***** Data supplied

(** * Agola: run scheduling, variable/secret resolution, configstore writes

    A shallow embedding of the parts of the agola sources that the
    specification talks about:
    - the run scheduler passes [advanceRunTasks] and [getTasksToRun]
      (package [runservice/scheduler]);
    - [FilterOverridenVariables] and [GetVarValueMatchingSecret]
      (package [services/common]);
    - [CreateSecret] / [CreateVariable] of the configstore action handler
      over a small model of the read database and the WAL datamanager;
    - the [httpError] helpers of the configstore and gateway APIs;
    - the gitlab webhook parsers;
    - the [limit] query parameter handling of the list endpoints. *)

From Stdlib Require Import String Ascii ZArith Lia.
From stdpp Require Import base gmap strings list.

Open Scope string_scope.

(* ===================================================================== *)
(** ** Run scheduler                                                      *)
(* ===================================================================== *)

Module Scheduler.

(** [types.RunTaskStatus] *)
Inductive RunTaskStatus :=
| RunTaskStatusNotStarted
| RunTaskStatusSkipped
| RunTaskStatusWaitingApproval
| RunTaskStatusRunning
| RunTaskStatusSuccess
| RunTaskStatusFailed
| RunTaskStatusStopped.
(** * Symbolic expressions: a model of [expressions/expressions.py]

    The module defines a small class hierarchy of arithmetic expressions
    ([Expression], [Operator], [Terminal], [Number], [Symbol], [Add], [Sub],
    [Mul], [Div], [Pow]), infix construction through the arithmetic dunder
    methods, precedence-aware rendering ([Operator.__str__]), an iterative
    postorder fold ([postvisitor]) and symbolic differentiation
    ([differentiate], a [functools.singledispatch] function).

    Two views of the same code are given.

    - The _structural_ view: an expression is the tree of its class tags,
      operand tuples and terminal values.  Rendering, infix construction and
      the derivative rules are stated on it.
    - The _object store_ view (module [Store]): every object has an identity,
      operand tuples hold identities, and constructing an object allocates.
      [postvisitor], whose dictionary is keyed by object identity, and the
      sharing behaviour of [differentiate] are stated on it. *)

From Stdlib Require Import ZArith String List Lia DecimalString SpecFloat.
From stdpp Require Import gmap list strings.

Local Open Scope string_scope.
Local Open Scope list_scope.

(** ** Python values, classes and exceptions *)

(** The builtin values that reach the constructors of this module. *)
Inductive value :=
| VNone
| VBool (b : bool)
| VInt (z : Z)
| VFloat (f : spec_float)
| VComplex (re im : spec_float)
| VStr (s : string).

Inductive pytype := Tobject | TNoneType | Tint | Tbool | Tfloat | Tcomplex | Tstr.

Definition pytype_eqb (a b : pytype) : bool :=
  match a, b with
  | Tobject, Tobject | TNoneType, TNoneType | Tint, Tint | Tbool, Tbool
  | Tfloat, Tfloat | Tcomplex, Tcomplex | Tstr, Tstr => true
  | _, _ => false
  end.

Definition type_of (v : value) : pytype :=
  match v with
  | VNone => TNoneType
  | VBool _ => Tbool
  | VInt _ => Tint
  | VFloat _ => Tfloat
  | VComplex _ _ => Tcomplex
  | VStr _ => Tstr
  end.

(** Method resolution order of the builtin types: [bool] derives from [int]. *)
Definition mro (t : pytype) : list pytype :=
  match t with
  | Tobject => [Tobject]
  | Tbool => [Tbool; Tint; Tobject]
  | t => [t; Tobject]
  end.

(** [isinstance(v, (t1, ..., tn))]. *)
Definition isinstance (v : value) (ts : list pytype) : bool :=
  existsb (fun t => existsb (pytype_eqb t) (mro (type_of v))) ts.

Inductive exn :=
| TypeError (msg : string)
| NotImplementedError (msg : string)
| IndexError (msg : string)
| AttributeError (msg : string)
| ValueError (msg : string)
| KeyError.

Inductive result (A : Type) :=
| OK (a : A)
| Raise (e : exn).
Arguments OK {A} a.
Arguments Raise {A} e.

Definition bind {A B} (m : result A) (k : A -> result B) : result B :=
  match m with
  | OK a => k a
  | Raise e => Raise e
  end.

Notation "x <- m ;; k" := (bind m (fun x => k))
  (at level 100, m at next level, right associativity).

Section MapM.
Context {A B : Type}.
Variable f : A -> result B.

(** Left-to-right evaluation of [f] over a tuple; the first exception wins. *)
Fixpoint mapM (l : list A) : result (list B) :=
  match l with
  | [] => OK []
  | a :: l' => b <- f a ;; bs <- mapM l' ;; OK (b :: bs)
  end.
End MapM.

(** ** The classes of the module *)

(** Classes whose instances carry a [value] and an empty operand tuple. *)
Inductive leaf_cls := CTerminal | CNumber | CSymbol.

(** Classes whose instances carry an operand tuple only. *)
Inductive node_cls := CExpression | COperator | CAdd | CSub | CMul | CDiv | CPow.

(** [type(self).__name__] *)
Definition leaf_name (c : leaf_cls) : string :=
  match c with
  | CTerminal => "Terminal"
  | CNumber => "Number"
  | CSymbol => "Symbol"
  end.

Definition node_name (c : node_cls) : string :=
  match c with
  | CExpression => "Expression"
  | COperator => "Operator"
  | CAdd => "Add"
  | CSub => "Sub"
  | CMul => "Mul"
  | CDiv => "Div"
  | CPow => "Pow"
  end.

(** The class attribute [symbol]; [Expression] itself has none. *)
Definition symbol (c : node_cls) : option string :=
  match c with
  | CExpression => None
  | COperator => Some ""
  | CAdd => Some "+"
  | CSub => Some "-"
  | CMul => Some "*"
  | CDiv => Some "/"
  | CPow => Some "^"
  end.

(** Precedences are integers, or [float("inf")] on terminals. *)
Inductive prec := Finite (n : Z) | Infinity.

(** [a < b] on precedences. *)
Definition prec_lt (a b : prec) : bool :=
  match a, b with
  | Finite x, Finite y => Z.ltb x y
  | Finite _, Infinity => true
  | Infinity, _ => false
  end.

(** The class attribute [precedence]; [Expression] itself has none. *)
Definition node_precedence (c : node_cls) : option prec :=
  match c with
  | CExpression => None
  | COperator => Some (Finite 0%Z)
  | CAdd | CSub => Some (Finite 1%Z)
  | CMul | CDiv => Some (Finite 2%Z)
  | CPow => Some (Finite 3%Z)
  end.

(** ** Structural view *)

Local Set Warnings "-register-all".

Inductive expression :=
| Leaf (c : leaf_cls) (value : value)
| Node (c : node_cls) (operands : list expression).

(** [Number.__init__] *)
Definition Number (value : value) : result expression :=
  if negb (isinstance value [Tint; Tfloat])
  then Raise (TypeError "Number value must be an int or float.")
  else OK (Leaf CNumber value).
(** * research-master: the MCP server core

  A shallow embedding of the TypeScript sources of the MCP server
  (message protocol, generation broker, workflow manager, request
  handler) together with the properties established about them.

  Conventions used throughout:
  - [Date.now()] and [new Date()] are read from an explicit clock value
    that the caller passes in (milliseconds or seconds as [Z]);
  - exceptions are values of a sum type ([Thrown]/[Returned]);
  - every [await] of a collaborator (Redis, the inference backend, a
    sibling HTTP service) is a point where the collaborator's answer
    enters the model as an argument or as an event. *)
From Stdlib Require Import ZArith List Bool Lia.
From stdpp Require Import base option list gmap strings pretty fin_maps.
Import ListNotations.
Local Set Warnings "-register-all".
Local Open Scope string_scope.
Local Open Scope list_scope.
Local Open Scope Z_scope.

(** * Part I: the embedding *)

(** ** JavaScript values, as far as the sources inspect them *)

Module Js.

(** [any]-typed data: the JSON-like values that reach the server. Numbers
    are the integers the sources compare against, plus [NaN]. *)
Inductive Value : Type :=
| Undefined
| Null
| Bool (b : bool)
| Number (z : Z)
| NaN
| Str (s : string)
| Array (items : list Value)
| Object (fields : gmap string Value).

(** ToBoolean: what [!v] and [if (v)] look at. *)
Definition truthy (v : Value) : bool :=
  match v with
  | Undefined | Null | NaN => false
  | Bool b => b
  | Number z => negb (z =? 0)
  | Str s => negb (String.eqb s "")
  | Array _ | Object _ => true
  end.

(** The [typeof] operator. *)
Definition typeof (v : Value) : string :=
  match v with
  | Undefined => "undefined"
  | Null => "object"
  | Bool _ => "boolean"
  | Number _ | NaN => "number"
  | Str _ => "string"
  | Array _ | Object _ => "object"
  end.

(** Property read [v.name] for the names the sources use on messages
    ([id], [type], [method], [failed]): own fields of an object, and
    [undefined] on anything else that is not [null]/[undefined]. *)
Definition get (v : Value) (name : string) : Value :=
  match v with
  | Object fields => default Undefined (fields !! name)
  | _ => Undefined
  end.

(** Strict equality with a string literal. *)
Definition is_string (v : Value) (lit : string) : bool :=
  match v with
  | Str s => String.eqb s lit
  | _ => false
  end.

(** [lits.includes(v)] for an array literal of strings. *)
Definition includes (lits : list string) (v : Value) : bool :=
  existsb (is_string v) lits.

(** [n.toString()] for an integer-valued number. *)
Definition number_to_string (z : Z) : string := pretty z.

(** The one-character strings of a string, in order. *)
Fixpoint characters (s : string) : list Value :=
  match s with
  | EmptyString => []
  | String c rest => Str (String c EmptyString) :: characters rest
  end.

(** Items under their indices, as the properties of an array are. *)
Definition indexed (items : list Value) : gmap string Value :=
  list_to_map (imap (fun i item => (number_to_string (Z.of_nat i), item)) items).

(** The own enumerable properties that an object spread [{...v}] copies:
    the fields of an object, the elements of an array and the characters
    of a string under their indices, and nothing of any other value. *)
Definition spread (v : Value) : gmap string Value :=
  match v with
  | Object fields => fields
  | Array items => indexed items
  | Str s => indexed (characters s)
  | _ => ∅
  end.

(** How a call ends: it returns a value or throws; an [async] function's
    promise is fulfilled or rejected accordingly. [message] is the
    [message] of the thrown [Error]. *)
Inductive Outcome (A : Type) : Type :=
| Returned (value : A)
| Thrown (message : string).

Global Arguments Returned {A} value.

Global Arguments Thrown {A} message.

End Js.

(** ** protocols/mcp.ts *)

Module MCPProtocol.
Import Js.

(** [enum MCPErrorCode] *)
Inductive MCPErrorCode : Type :=
| PARSE_ERROR | INVALID_REQUEST | METHOD_NOT_FOUND
| INVALID_PARAMS | INTERNAL_ERROR | SERVER_ERROR.

Definition code_value (c : MCPErrorCode) : Z :=
  match c with
  | PARSE_ERROR => -32700
  | INVALID_REQUEST => -32600
  | METHOD_NOT_FOUND => -32601
  | INVALID_PARAMS => -32602
  | INTERNAL_ERROR => -32603
  | SERVER_ERROR => -32000
  end.

(** The factories build object literals; [now] is [Date.now()]. An
    optional argument that is left out arrives as [Undefined]. *)
Definition createRequest (now : Z) (method : string) (params : Value) : Value :=
  Object (list_to_map
    [ ("id", Str (number_to_string now));
      ("type", Str "request");
      ("method", Str method);
      ("params", params);
      ("timestamp", Number now) ]).

Definition createResponse (now : Z) (requestId : string) (result : Value) : Value :=
  Object (list_to_map
    [ ("id", Str requestId);
      ("type", Str "response");
      ("method", Str "");
      ("result", result);
      ("timestamp", Number now) ]).

Definition createError (now : Z) (requestId : string) (code : Z)
    (message : string) (data : Value) : Value :=
  Object (list_to_map
    [ ("id", Str requestId);
      ("type", Str "response");
      ("method", Str "");
      ("error", Object (list_to_map
          [ ("code", Number code); ("message", Str message); ("data", data) ]));
      ("timestamp", Number now) ]).

Definition createNotification (now : Z) (method : string) (params : Value) : Value :=
  Object (list_to_map
    [ ("id", Str (number_to_string now));
      ("type", Str "notification");
      ("method", Str method);
      ("params", params);
      ("timestamp", Number now) ]).

(** [static validate(message: any): boolean] *)
Definition validate (message : Value) : bool :=
  if negb (truthy message) || negb (String.eqb (typeof message) "object") then false
  else if negb (truthy (get message "id"))
       || negb (truthy (get message "type"))
       || negb (truthy (get message "method")) then false
  else if negb (includes ["request"; "response"; "notification"] (get message "type"))
    then false
  else true.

**********

[Exercise description]
For each line of the entries that includes "lits", show that line.

[Exercise result]
(** [lits.includes(v)] for an array literal of strings. *)
Definition includes (lits : list string) (v : Value) : bool :=
  existsb (is_string v) lits.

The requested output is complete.